Was there a part of the movie that you guys repeatedly fought over because of different opinions?

I would say many. And the blood is still being scrubbed off the walls from those creative battles. This is a film that was forged in fire. But that’s the creative process, right? I mean, my work with Robert on Alita was very different. Robert loved the script, loved everything, said, ‘I just want to make this movie. I want to make the movie the way you see it.’ I was like, ‘No, you got to make it your movie.’ I had the reverse experience with Tim, which is Tim wanted to make it his movie. And I’m like, ‘Yeah, but I kind of know a little about this world.’ So I had the matter and the anti-matter version of that producorial experience.

In the conception of this story or these characters, did anyone else answer a question about your existing mythology that maybe you had left open-ended or had not explored yourself?

Between Tim and David Goyer, Billy Ray, everybody had a lot of ideas to explain things. Usually, stuff I’d already thought of, [but] Billy Ray came up with the whole reason for why the Arnold T-800 is intruding into Sarah’s life. That was kind of his big gift or proposal to the project, but that wasn’t answering a question from the past. I don’t know. It’s a little bit jumbled in my mind because we spent like three or four intensive weeks in a room just batting around and going over and over and over all the minutiae to the point that I can’t remember where my ideas begin and theirs leave off, and vice versa. Because to be perfectly honest, I hadn’t thought too much about the Terminator universe in about 20 years.

Paramount Pictures

How much did you guys figure out about the future?

We’ve got a lot of thinking about what things look like up in the future to draw upon. The story credits for the movie are a little weird because you’ve also got Charles Eglee and Josh Friedman in the story credits because we sat in the room and we broke story across three movies before we focused down onto the first of the proposed three, which is Dark Fate. So there’s really a plot line that runs all the way out through a third film, if we get to that stage. And the reason for that is you spend a couple of weeks to future-proof yourself so you don’t paint yourself into a corner and you could still do the things that you want to do. So yeah, there’s a lot of good thinking that exists already on that.

You described this mythology to some extent as humanity is kicking a can down the road. And in a way that’s what the story is really about – even if we can stop one thing, it’s going to happen anyway. What opportunities do you feel like you’ve created in this story, if you guys get to tell subsequent stories, to step away from what has become a familiar if very entertaining series of chase movies where these people are fleeing or trying to survive, and maybe explore a different aspect of this mythology that you’ve created?

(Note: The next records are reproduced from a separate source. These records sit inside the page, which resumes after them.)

(** What the sheet keeps true of a profile: the categories are distinct;
    every expense has a number for its amount and a category that is not
    empty; the two incomes and every budget limit are numbers. *)
Definition wellFormed (profile : FinancialProfile.t) : Prop :=
  NoDup (categories profile)
  /\ (forall e, In e (expenses profile) ->
                isNaN (Expense.amount e) = false
                /\ Expense.category e <> EmptyString)
  /\ isNaN (grossAnnualSalary (income profile)) = false
  /\ isNaN (otherIncome (income profile)) = false
  /\ (forall category limit, In (category, limit) (budgets profile) ->
                             isNaN limit = false).

End SheetSession.

(* ================================================================== *)
(** ** The two importers and the export of the settings menu *)

Module Backup.
Import Str RoundTrip.

(** A row as the import of the settings menu builds it: no currency. *)
Definition withoutCurrency (e : Expense.t) : Expense.t :=
  Expense.mk (Expense.id e) (Expense.name e) (Expense.amount e)
    (Expense.category e) (Expense.date e) None.

(** The transactions that the four columns of the menu's export can
    carry: as [exportable], with the amount's text at the end of the
    line. *)
Definition exportable `{Builtins} (e : Expense.t) : bool :=
  let txt := Number_toString (Expense.amount e) in
  plain (Expense.date e) && trimmed (Expense.date e)
  && negb (isEmpty (Expense.date e))
  && oneLine (Expense.name e) && trimmed (Expense.name e)
  && plain (Expense.category e) && trimmed (Expense.category e)
  && negb (isEmpty (Expense.category e))
  && plain txt && trimmed txt
  && Leibniz.eqb (parseFloat txt) (Expense.amount e)
  && negb (isNaN (Expense.amount e)).

(** The row read back by the sheet from the four columns written for
    [e]: a fresh identifier and the currency of the profile. *)
Definition reread (profile : FinancialProfile.t) (id : string) (e : Expense.t)
  : Expense.t :=
  Expense.mk id (Expense.name e) (Expense.amount e) (Expense.category e)
    (Expense.date e) (Some (FinancialProfile.currency profile)).

Fixpoint rereadAll (profile : FinancialProfile.t) (freshId : nat -> string)
  (i : nat) (es : list Expense.t) : list Expense.t :=
  match es with
  | [] => []
  | e :: rest => reread profile (freshId i) e :: rereadAll profile freshId (S i) rest
  end.

End Backup.

(* ================================================================== *)
(** ** services/geminiService.ts: the figures handed to the advisor *)

Module GeminiService.
Import FinancialProfile.

Definition totalMonthlyExpenses (profile : FinancialProfile.t) : number :=
  reduce (fun acc curr => acc + Expense.amount curr) 0 (expenses profile).

Definition monthlyGross (profile : FinancialProfile.t) : number :=
  (grossAnnualSalary (income profile) / 12) + (otherIncome (income profile) / 12).

Definition netSavings (profile : FinancialProfile.t) : number :=
  monthlyGross profile - totalMonthlyExpenses profile.

Definition annualIncome (profile : FinancialProfile.t) : number :=
  grossAnnualSalary (income profile) + otherIncome (income profile).

Definition savingsRate (profile : FinancialProfile.t) : number :=
  if 0 <? monthlyGross profile
  then (netSavings profile / monthlyGross profile) * 100 else 0.

End GeminiService.

(* ================================================================== *)
(** * Properties *)

(** ** Numbers *)

Lemma truthy_nonzero (x : number) :
  truthy x = true -> (x =? 0) = false /\ is_nan x = false.
Proof.
  unfold truthy. intros H. apply negb_true_iff, orb_false_iff in H.
  tauto.
Qed.

Lemma truthy_not_zero (x : number) : truthy x = true -> x <> zero /\ x <> neg_zero.
Proof.
  intros H. split; intros ->; vm_compute in H; discriminate.
Qed.

(** ** constants.ts *)

(** Every rate of the table is a truthy number, so [|| 1] keeps it. *)
Lemma rates_truthy :
  forallb (fun kv => truthy (snd kv)) EXCHANGE_RATES_TO_USD = true.
Proof. vm_compute. reflexivity. Qed.

Lemma prop_In {V : Type} (o : list (string * V)) (k : string) (v : V) :
  prop o k = Some v -> In (k, v) o.
Proof.
  induction o as [|[k' v'] o IH]; simpl; [discriminate|].
  destruct (String.eqb_spec k' k) as [->|_].
  - intros [= ->]. now left.
  - intros H. right. auto.
Qed.






(** The rate that [convertCurrency] takes for a code that is no inherited
    name: the entry of the table, and 1 without one. *)
Lemma memberOr_rate (code : string) :
  ownName code = true ->
  memberOr (get EXCHANGE_RATES_TO_USD code) 1 = Spec.rateOf code.
Proof.
  intros H. unfold Spec.rateOf, get, memberOr. rewrite H.
  destruct (prop EXCHANGE_RATES_TO_USD code) as [r|] eqn:E; [|reflexivity].
  apply prop_In in E.
  pose proof rates_truthy as T. rewrite forallb_forall in T.
  specialize (T _ E). simpl in T. now rewrite T.
Qed.





(** ** The tax estimator *)

Example tax_below_first_threshold : PlanningTools.tax 10000 = 0.
Proof. reflexivity. Qed.

Example tax_100000 : PlanningTools.tax 100000 = 6000 + 8000 + 3000.
Proof. reflexivity. Qed.

(** C3, as the estimator computes it.  For an annual income of 50000 the
    brackets tax the slice above 40000 at 20% and the slice from 10000 to
    40000 at 10%: the estimated tax is 2000 + 3000 = 5000 and the
    effective rate is 10%. *)
Theorem tax_50000 :
  PlanningTools.simulatedAnnualIncome
    {| PlanningTools.salary := 50000; PlanningTools.other := 0 |} = 50000
  /\ PlanningTools.tax 50000 = 5000
  /\ PlanningTools.effectiveRate 50000 = 10
  /\ PlanningTools.netAnnual 50000 = 45000.
Proof. repeat split; reflexivity. Qed.

(** C3, as stated, fails: the estimate for 50000 is not 10000 at 20%. *)
Lemma tax_50000_not_10000 :
  ~ (PlanningTools.tax 50000 = 10000 /\ PlanningTools.effectiveRate 50000 = 20).
Proof.
  intros [H _].
  apply (f_equal (fun x => x =? 10000)) in H.
  vm_compute in H. discriminate.
Qed.

(** ** Budget usage *)

Lemma SFcompare_finite_refl (s : bool) (m : positive) (e : Z) :
  SFcompare (S754_finite s m e) (S754_finite s m e) = Some Eq.
Proof.
  simpl. rewrite Z.compare_refl, Pos.compare_refl. now destruct s.
Qed.

(** A number above zero is neither NaN nor zero. *)
Lemma positive_truthy (x : number) : (0 <? x) = true -> truthy x = true.
Proof.
  intros H. unfold truthy, is_nan.
  rewrite ltb_spec in H. rewrite !eqb_spec.
  change (Prim2SF 0) with (S754_zero false) in *.
  unfold SFltb in H. unfold SFeqb.
  destruct (Prim2SF x) as [s| [|] | |[|] m e]; simpl in H; try discriminate.
  - reflexivity.
  - rewrite SFcompare_finite_refl. reflexivity.
Qed.

Lemma zero_falsy (x : number) : (x =? 0) = true -> truthy x = false.
Proof.
  intros H. unfold truthy. rewrite H, orb_true_r. reflexivity.
Qed.

(** C7. In the dashboard and in the budget manager of the sheet, the
    usage percentage of a category is [spend / limit * 100] when the
    monthly limit configured for it is greater than 0, and exactly 0 when
    that limit is 0, whatever has been spent. *)
Theorem budget_percentage (profile : FinancialProfile.t) (category : string)
  (limit : number) :
  prop (FinancialProfile.budgets profile) category = Some limit ->
  ((0 <? limit) = true ->
     Dashboard.percentage profile category
       = Dashboard.spent profile category / limit * 100
     /\ ExpensesSheet.percentage profile category
       = ExpensesSheet.spent profile category / limit * 100)
  /\ ((limit =? 0) = true ->
        Dashboard.percentage profile category = 0
        /\ ExpensesSheet.percentage profile category = 0).
Proof.
  intros Hl. split; intros H.
  - unfold Dashboard.percentage, Dashboard.budget,
      ExpensesSheet.percentage, ExpensesSheet.budget.
    rewrite Hl. unfold orNum. rewrite (positive_truthy _ H), H. now split.
  - unfold Dashboard.percentage, Dashboard.budget,
      ExpensesSheet.percentage, ExpensesSheet.budget.
    rewrite Hl. unfold orNum. rewrite (zero_falsy _ H). now split.
Qed.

One of my major motivations on this film or coming back to the, hopefully franchise, was to explore the human relationship with artificial intelligence. I don’t feel we did that in Dark Fate. I feel that we set the stage or we set the table for that exploration, and that exploration would take place in a second film and a third film. And we know exactly where we’re going to take that idea. What we wanted to get in the first movie was this idea that it’s just going to keep happening. The names will change, but the basic conflict is going to continue to take place until it gets resolved one way or the other. And so I believe we’ve set that table and if, like I said, if we get the opportunity, we know where to take the story. I think you start simple and then you elaborate, and you can elaborate over a series of films. If they’re made by the same people with the same intentions and the same philosophy, then there can be a kind of a story arc across multiple films. But that said, I think Dark Fate stands alone as a pretty good one-time story.